Department of Pharmacology, University of Milan, Milan, Italy (L.G., A.B., G.C., G.T., A.N.); and Department of Experimental Pathology and Oncology, University of Florence, Florence, Italy (L.P., A.L., N.S., S.C.)

RNA has become a promising target for pharmacological purposes. Most current strategies are directed toward down-regulating its functions. In this study, we provide evidence of the up-regulation of messenger RNA in a sequence-specific manner. The bcl2 (b)-ARE (adenine-uridine-rich element) in the 3'-untranslated region of the b-RNA that regulates the rate of RNA degradation has been targeted with three chemically modified oligoribonucleotides designed in the antisense orientation (asORNs).

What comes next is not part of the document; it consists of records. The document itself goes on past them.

Section Code.
Context `{Pictures}.
Definition change_window (a : Z) (f : Window.t -> option Window.t) : G unit :=
  w <- load_window a ;; w <- of_option (f w) ;; ustore a (U_window w).
Definition push_widget (a : Z) (x : Widget) : G unit :=
  change_window a (fun w => if has_room w then Some (add_widget x w) else None).
Definition caption_copy (a : Z) (s : list Z) : G unit :=
  change_window a (fun w => c ← copy_text (Window.caption w) s; Some (set_caption c w)).
Definition caption_append (a : Z) (s : list Z) : G unit :=
  change_window a (fun w => c ← append_text (Window.caption w) s; Some (set_caption c w)).
Definition set_click (p f : Z) : G unit := v <- load_imageView p ;; ustore p (U_imageView (on_click f v)).
(** [readBitmapFile(name, p->image, &p->height, &p->width)] *)
Definition read_view (name : list Z) (p : Z) : G unit :=
  v <- load_imageView p ;;
  r <- readBitmapFile name (ImageView.image v) ;;
  v <- load_imageView p ;; ustore p (U_imageView (view_sized r v)).
Definition read_button (name : list Z) (p : Z) : G unit :=
  b <- load_button p ;;
  r <- readBitmapFile name (Button.image b) ;;
  b <- load_button p ;; ustore p (U_button (button_sized r b)).
(** The fields of a button, its text and its handler; [image] is not
    assigned when [None]. *)
Definition fill_button (p x y w h : Z) (image : option Z) (s : list Z) (f : Z) : G unit :=
  b <- load_button p ;;
  t <- of_option (copy_text (Button.text b) s) ;;
  ustore p (U_button (Button.mk (default (Button.image b) image) x y w h t (mkHandler (triggered (Button.onLeftClickHandler b)) f))).
End Code.
Definition cross : list Z := text "cross.bmp".

(** [hWind = createWindow(&window);], unless the program has called [exit]. *)
Definition create_window (a : Z) (go : bool) : G (option Z) :=
  if go then h <- sys_createWindow (Some a) ;; ret (Some h) else ret None.

(** [deleteWindow(hWind);], after which the program ends. *)
Definition close_window (hWind : Z) : G unit :=
  sys_deleteWindow (Some hWind) ;;;
  ret tt.

(** ** imageviewer.c *)
Module ImageViewer.
Inductive static := window | image | temp | closeButtonImageViewTemp | closeButtonImageView.
#[export] Instance static_eq_dec : EqDecision static.
Proof. solve_decision. Defined.
(** The window after line 26. *)
Definition blank : Window.t := Window.mk 1 1 0 1 0 0 300 200 600 500 zeros 0 no_widgets (mkHandler 0 0).
Section Main.
Context `{Pictures} (at_ : static -> Z) (closeWindow : Z).
(** Lines 32-41; [false]: the program exits. *)
Definition add_picture (file : list Z) : G bool :=
  ustore (at_ image) (U_imageView (ImageView.mk 0 0 0 0 0 (at_ temp) (mkHandler 0 0))) ;;;
  read_view file (at_ image) ;;;
  v <- load_imageView (at_ image) ;;
  w <- load_window (at_ window) ;;
  if (Window.width w <? ImageView.width v) || (Window.height w <? ImageView.height v) then ret false
  else
    ustore (at_ image) (U_imageView (view_at
      (Z.shiftr (Window.width w) 1 - Z.shiftr (ImageView.width v) 1)
      (Z.shiftr (Window.height w) 1 - Z.shiftr (ImageView.height v) 1) v)) ;;;
    push_widget (at_ window) (W_imageView (at_ image)) ;;;
    ret true.
Definition setup (arg : option (list Z)) : G bool :=
  ustore (at_ window) (U_window blank) ;;;
  caption_copy (at_ window) (text "ImageViewer") ;;;
  addCloseButton readBitmapFile (at_ window) (at_ closeButtonImageView) (at_ closeButtonImageViewTemp) ;;;
  set_click (at_ closeButtonImageView) closeWindow ;;;
  match arg with Some file => add_picture file | None => ret true end.
Definition main (arg : option (list Z)) : G (option Z) :=
  go <- setup arg ;;
  create_window (at_ window) go.
End Main.
End ImageViewer.
Lemma X5_rewriter_keeps_flag_tables_witness :
  ArmCompiler.compute_parameters_with_absolute_paths 1 "/build"
    (one_list ["-O3"; "-Ospace"])
  = (1, one_list ["-O3"; "-Ospace"])
  /\ ArmclangCompiler.compute_parameters_with_absolute_paths 1 "/build"
       (one_list ["-O3"; "-Ospace"])
     = (1, one_list ["-O3"; "-Ospace"]).
Proof.
  apply (X5_rewriter_keeps_flag_tables "minsize" ["-O3"; "-Ospace"]
           (one_list ["-O3"; "-Ospace"]) 1 "/build").
  - left. reflexivity.
  - reflexivity.
Defined.

(** ** Construction of the armclang mixin, state included *)

(** The whole run of the constructor once the cross-compilation check has
    passed: result and final state, by cases on what the system answers. *)
Lemma armclang_init_run
    (spawn : string -> string -> string + string * string) (st : State) :
  is_cross (self st) = true ->
  ArmclangCompiler.__init__ spawn st
  = match spawn "armlink" "--vsn" with
    | inl e =>
        (Raise (EnvironmentException
                  (ArmclangCompiler.err_msg "armlink --vsn" e)),
         after_launch st)
    | inr out =>
        match re.search_component (fst out) with
        | None => (Raise AssertionError, after_launch st)
        | Some line =>
            match re.search_version line with
            | None => (Raise TypeError, after_launch st)
            | Some v =>
                if String.eqb (version (self st)) v
                then (Ok tt,
                      mkState
                        (add_suffix "s"
                           (with_base_options armclang_base_options
                              (with_id "armclang"
                                 (self (after_launch st)))))
                        (launched (after_launch st)))
                else (Raise (EnvironmentException mismatch_msg),
                      after_launch st)
            end
        end
    end.
Proof.
  intros Hcross.
  unfold ArmclangCompiler.__init__, mbind, M_bind, bind, get_self, set_self,
    try_except_OSError, Popen_safe, raise, after_launch.
  cbn [self launched with_linker_exe linker_exe is_cross version fst snd].
  rewrite Hcross. cbn [negb].
  destruct (spawn "armlink" "--vsn") as [e | out]; [reflexivity |].
  destruct (re.search_component (fst out)) as [line |] eqn:Hline;
    [| reflexivity].
  apply search_component_Some, contains_truthy in Hline.
  unfold assert_truthy. rewrite Hline. unfold ret, str_concat.
  destruct (re.search_version line) as [v |]; [| reflexivity].
  unfold ret, raise. rewrite version_compare_eq.
  cbn [self version].
  destruct (String.eqb (version (self st)) v); reflexivity.
Qed.
Lemma sync_events_loop_spec (vs : list value) : forall acc,
  match sync_events_loop vs acc with
  | Ok evs => exists new, evs = acc ++ new
                /\ Forall2 sync_event_of (List.filter eligible (only_dicts vs)) new
  | Raise e => exists r, VDict r ∈ vs /\ eligible r = true
                /\ ts_to_iso_local (time_of r) = Raise e
  end.
Proof.
  induction vs as [|v vs IH]; intros acc; simpl.
  - exists []. split; [by rewrite app_nil_r | constructor].
  - assert (Hskip : match sync_events_loop vs acc with
      | Ok evs => exists new, evs = acc ++ new
                    /\ Forall2 sync_event_of (List.filter eligible (only_dicts vs)) new
      | Raise e => exists r, VDict r ∈ v :: vs /\ eligible r = true
                    /\ ts_to_iso_local (time_of r) = Raise e
      end).
    { specialize (IH acc). destruct (sync_events_loop vs acc); [done|].
      destruct IH as (r' & ? & ? & ?). exists r'. split; [by apply elem_of_cons; right | done]. }
    destruct v as [| | | | |l|r]; try exact Hskip.
    simpl. unfold eligible at 1 3. fold (time_of r).
    destruct (truthy (dict_get r "complete_ts")) eqn:Hc; simpl.
    { rewrite andb_false_r. exact Hskip. }
    rewrite andb_true_r.
    destruct (isinstance_int (dict_get r "time")) eqn:Hi; simpl; [|exact Hskip].
    destruct (ts_to_iso_local (time_of r)) as [start|e] eqn:Hs; simpl.
    2:{ exists r. split; [by apply elem_of_cons; left|]. split; [|done].
        unfold eligible. by rewrite Hi, Hc. }
    match goal with |- context [sync_events_loop vs ?a] => specialize (IH a) end.
    destruct (sync_events_loop vs _) as [evs|e].
    + destruct IH as (new & -> & HF). eexists (_ :: new).
      split; [by rewrite <- app_assoc|].
      constructor; [|done]. exists start. done.
    + destruct IH as (r' & ? & ? & ?). exists r'. split; [by apply elem_of_cons; right | done].
Qed.

Lemma length_filter_le {A} (f : A -> bool) (l : list A) :
  (List.length (List.filter f l) <= List.length l)%nat.
Proof. induction l as [|x l IH]; simpl; [lia|]. destruct (f x); simpl; lia. Qed.


(** The rendering returns for every time between the years 1 and 9999 (in
    UTC and in local time), so the normalizer returns on every list whose
    kept records have such times. *)
Lemma iso_local_returns (ts : Z) :
  ts_in_range ts = true -> -86400 < tz ts < 86400 -> ts_in_range (ts + tz ts) = true ->
  _ts_to_iso_local ts = Ok (isoformat (datetime_of_seconds (ts + tz ts) (tz ts))).
Proof.
  intros H1 [H2 H3] H4. unfold _ts_to_iso_local, local_datetime.
  rewrite H1, H4. simpl.
  destruct (-86400 <? tz ts) eqn:Ha; [|apply Z.ltb_ge in Ha; lia].
  destruct (tz ts <? 86400) eqn:Hb; [|apply Z.ltb_ge in Hb; lia].
  reflexivity.
Qed.

Lemma normalize_returns (rs : list dict) :
  (forall r, r ∈ rs -> eligible r = true ->
     exists start, _ts_to_iso_local (time_of r) = Ok start) ->
  exists evs, normalize rs = Ok evs.
Proof.
  intros H. pose proof (events_loop_spec rs []) as Hspec. unfold normalize.
  destruct (events_loop rs []) as [evs|e]; [by exists evs|].
  destruct Hspec as (r & Hin & Hel & Hr). destruct (H r Hin Hel) as [s Hs]. congruence.
Qed.





(** The normalizer reads four fields of a record and nothing else. *)
Lemma events_loop_same_fields (rs1 rs2 : list dict) :
  Forall2 same_fields rs1 rs2 -> forall acc, events_loop rs1 acc = events_loop rs2 acc.
Proof.
  induction 1 as [|r1 r2 l1 l2 (Hid & Htx & Hti & Hc) _ IH]; intros acc; simpl; [done|].
  rewrite Hid, Htx, Hti, Hc.
  destruct (isinstance_int _); simpl; [|apply IH].
  destruct (truthy _); [apply IH|].
  destruct (_ts_to_iso_local _); simpl; [apply IH | done].
Qed.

The three asORNs were studied by a cell-free degradation assay. All three slowed the rate of RNA decay in a dose-response fashion, they were specific to the b-ARE, and two of them were individually effective. asORNs were then transfected into the malignant cells in culture and b-RNA half-life was measured by real-time reverse transcriptase-polymerase chain reaction. We showed that by stabilizing b-RNA the three asORNs increased the expression of b-RNA and of the relevant protein in a dose-response fashion.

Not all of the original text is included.